Examples from your areas of interest.

From which bowl is the cookie?

Suppose there are two bowls full of cookies. Bowl #1 has 10 chocolate chip and 30 plain cookies, while bowl #2 has 20 of each. Our friend Fred picks a bowl at random, and then picks a cookie at random. We may assume there is no reason to believe Fred treats one bowl differently from another, likewise for the cookies. The cookie turns out to be a plain one. How probable is it that Fred picked it out of bowl #1?

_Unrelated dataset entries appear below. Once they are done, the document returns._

(** What the guards of the bodies establish. *)
Lemma texts_inv l g u g' : texts l g = inr (u, g') → forallb sqlText l = true ∧ g' = g.
Proof. by intros [? ->]%tx_guard_inv. Qed.
Lemma lockAdministrator_inv p now g u g' : lockAdministrator p now g = inr (u, g') → adminLive p now (gh_auth g) = true ∧ g' = g.
Proof. unfold lockAdministrator. intros H. by tx_inv. Qed.
Lemma activeRegistration_inv g u g' : activeRegistration g = inr (u, g') → wh_app_active (gh_web g) = true ∧ g' = g.
Proof. unfold activeRegistration. intros H. by tx_inv. Qed.
Lemma revalidateTx_inv b g u g' : revalidateTx b g = inr (u, g') → chainHolds b g = true ∧ g' = g.
Proof. unfold revalidateTx. intros H. by tx_inv. Qed.
Ltac gh_inv := repeat first
  [ progress tx_inv
  | match goal with
    | H : texts _ _ = inr (_, _) |- _ => apply texts_inv in H as [H ->]
    | H : lockAdministrator _ _ _ = inr (_, _) |- _ => apply lockAdministrator_inv in H as [H ->]
    | H : activeRegistration _ = inr (_, _) |- _ => apply activeRegistration_inv in H as [H ->]
    | H : revalidateTx _ _ = inr (_, _) |- _ => apply revalidateTx_inv in H as [H ->]
    end ].

(** A repository's row together with its names. *)
Definition repo_row (g : GHDB) (id : Z) : option (RepositoryRow * option RepoMeta) := (λ r, (r, gh_meta g !! id)) <$> repositories g !! id.
Definition repo_row_moves (x y : RepositoryRow * option RepoMeta) : Prop := repo_moves x.1 y.1 ∧ (y.1 = x.1 → y.2 = x.2).
Lemma repo_moves_revision x y : repo_moves x y → gr_revision x ≤ gr_revision y.
Proof. intros (_&_&_&[->|?]); lia. Qed.
Lemma repo_moves_back x y z : repo_moves x y → repo_moves y z → z = x → y = x.
Proof. intros (_&_&_&[->|?]) Hyz%repo_moves_revision ->; [done|lia]. Qed.
#[global] Instance repo_row_moves_pre : PreOrder repo_row_moves.
Proof.
  split; [by intros u|]. intros u v w (Huv&Euv) (Hvw&Evw). split; [by etrans|]. intros E. pose proof (repo_moves_back _ _ _ Huv Hvw E) as E'.
  rewrite Evw by congruence. auto.
Qed.

(** At most one live reservation per binding. *)
Definition live_unique (rv : gmap string ReservationRow) : Prop := ∀ id id' r r', rv !! id = Some r → rv !! id' = Some r' →
  liveReservation (rv_state r) = true → liveReservation (rv_state r') = true → rv_owner r = rv_owner r' → rv_project r = rv_project r' → id = id'.
Record gh_run (g g' : GHDB) : Prop := {
  gm_app : wh_app_active (gh_web g) = true → wh_app_active (gh_web g') = true;
  gm_inst : rows_move inst_moves (installations g) (installations g');
  gm_types : ∀ id, is_Some (installations g !! id) → gh_types g' !! id = gh_types g !! id;
  gm_repo : ∀ id x, repo_row g id = Some x → ∃ y, repo_row g' id = Some y ∧ repo_row_moves x y;
  gm_bind : rows_move bind_moves (bindings g) (bindings g');
  gm_audit : gh_audit g ⊆ gh_audit g';
  gm_reservations : rows_move reservation_moves (gh_reservations g) (gh_reservations g');
  gm_live : live_unique (gh_reservations g) → live_unique (gh_reservations g');
}.
#[global] Instance gh_run_pre : PreOrder gh_run.
Proof.
  split; [intros g; split; try done; intros id x Hx; exists x; by split|]. intros x y z [] [].
  split; [auto|by etrans| | |by etrans..|auto].
  { intros id Hi. rewrite gm_types1; [auto|]. destruct Hi as [i Hi]. destruct (gm_inst0 id i Hi) as (j&?&_). eauto. }
  intros id a Ha. destruct (gm_repo0 _ _ Ha) as (b&Hb&?). destruct (gm_repo1 _ _ Hb) as (c&Hc&?). exists c. split; [done|by etrans].
Qed.

(** A call of this repository or of the webhooks' leaves sessions and users alone. *)
Definition gh_moves (g g' : GHDB) : Prop := gh_run g g' ∧ gh_auth g' = gh_auth g.
#[global] Instance gh_moves_pre : PreOrder gh_moves.
Proof. split; [by intros g|]. intros x y z [? ?] [? ?]. split; [by etrans|congruence]. Qed.

(** A write of the authority tables and of the side columns. *)
Lemma gh_moves_authority g ins rs bs types meta :
  rows_move inst_moves (installations g) ins → (∀ id, is_Some (installations g !! id) → types !! id = gh_types g !! id) → rows_move bind_moves (bindings g) bs →
  (∀ id r, repositories g !! id = Some r → ∃ r', rs !! id = Some r' ∧ repo_row_moves (r, gh_meta g !! id) (r', meta !! id)) →
  gh_moves g (put_columns types meta (put_authority ins rs bs g)).
Proof.
  intros H1 H2 H3 H4. split; [|done]. split; simpl; try done. intros id [r m] Hx. unfold repo_row in Hx. destruct (repositories g !! id) as [r0|] eqn:E; [|done].
  simpl in Hx. simplify_eq. destruct (H4 id r E) as (r'&Hr'&?). exists (r', meta !! id). unfold repo_row. simpl. unfold repositories. simpl. by rewrite Hr'.
Qed.
Lemma gh_moves_rows g ins rs bs : rows_move inst_moves (installations g) ins → rows_move repo_moves (repositories g) rs →
  rows_move bind_moves (bindings g) bs → gh_moves g (put_authority ins rs bs g).
Proof.
  intros H1 H2 H3. apply (gh_moves_authority g ins rs bs (gh_types g) (gh_meta g)); [done..|].
  intros id r Hr. destruct (H2 id r Hr) as (r'&?&?). exists r'. by split.
Qed.
Lemma gh_moves_web g w : web_moves (gh_web g) w → gh_moves g (put_web w g).
Proof.
  intros []. split; [|done]. split; simpl; try done; [congruence|]. intros id [r m] Hx. unfold repo_row in *. destruct (repositories g !! id) as [r0|] eqn:E; [|done].
  simpl in Hx. simplify_eq. destruct (wm_repo0 id r E) as (r'&Hr'&?). exists (r', gh_meta g !! id). unfold repositories. simpl. rewrite Hr'. by split.
Qed.
Lemma gh_moves_audit g a n : gh_audit g ⊆ a → gh_moves g (put_audit a n g).
Proof. intros H. split; [|done]. split; try done. intros id x Hx. exists x. by split. Qed.
Lemma gh_moves_reservations g m : rows_move reservation_moves (gh_reservations g) m → (live_unique (gh_reservations g) → live_unique m) →
  gh_moves g (put_reservations m g).
Proof. intros H Hl. split; [|done]. split; try done. intros id x Hx. exists x. by split. Qed.
Lemma gh_moves_setup g s h : gh_moves g (put_setup s h g).
Proof. split; [|done]. split; try done. intros id x Hx. exists x. by split. Qed.
Lemma gh_run_auth g d : gh_run g (put_auth d g).
Proof. split; try done. intros id x Hx. exists x. by split. Qed.
#[export] Hint Resolve gh_moves_setup : moves.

Intuitively, it seems clear that the answer should be more than a half, since there are more plain cookies in bowl #1. The precise answer is given by Bayes' theorem. Let H1 corresponds to bowl #1, and H2 to bowl #2. It is given that the bowls are identical from Fred's point of view, thus P(H1) = P(H2), and the two must add up to 1, so both are equal to 0.5. The datum D is the observation of a plain cookie. From the contents of the bowls, we know that P(D | H1) = 30/40 = 0.75 and P(D | H2) = 20/40 = 0.5.

In the courtroom

• Bayesian inference can be used to coherently assess additional evidence of guilt in a court setting.
• Let G be the event that the defendant is guilty.
• Let E be the event that the defendant's DNA matches DNA found at the crime scene.
• Let p(E | G) be the probability of seeing event E assuming that the defendant is guilty. (Usually this would be taken to be unity.)
• Let p(G | E) be the probability that the defendant is guilty assuming the DNA match event E
• Let p(G) be the probability that the defendant is guilty, based on the evidence other than the DNA match.
• Bayesian inference tells us that if we can assign a probability p(G) to the defendant's guilt before we take the DNA evidence into account, then we can revise this probability to the conditional probability p(G | E), since
• p(G | E) = p(G) p(E | G) / p(E)
• Suppose, on the basis of other evidence, a juror decides that there is a 30% chance that the defendant is guilty. Suppose also that the forensic evidence is that the probability that a person chosen at random would have DNA that matched that at the crime scene was 1 in a million, or 10-6.
• The event E can occur in two ways. Either the defendant is guilty (with prior probability 0.3) and thus his DNA is present with probability 1, or he is innocent (with prior probability 0.7) and he is unlucky enough to be one of the 1 in a million matching people.
• Thus the juror could coherently revise his opinion to take into account the DNA evidence as follows:
• p(G | E) = (0.3 × 1.0) /(0.3 × 1.0 + 0.7 × 10-6) = 0.99999766667.
• In the United Kingdom, Bayes' theorem was explained by an expert witness to the jury in the case of Regina versus Dennis John Adams. The case went to Appeal and the Court of Appeal gave their opinion that the use of Bayes' theorem was inappropriate for jurors.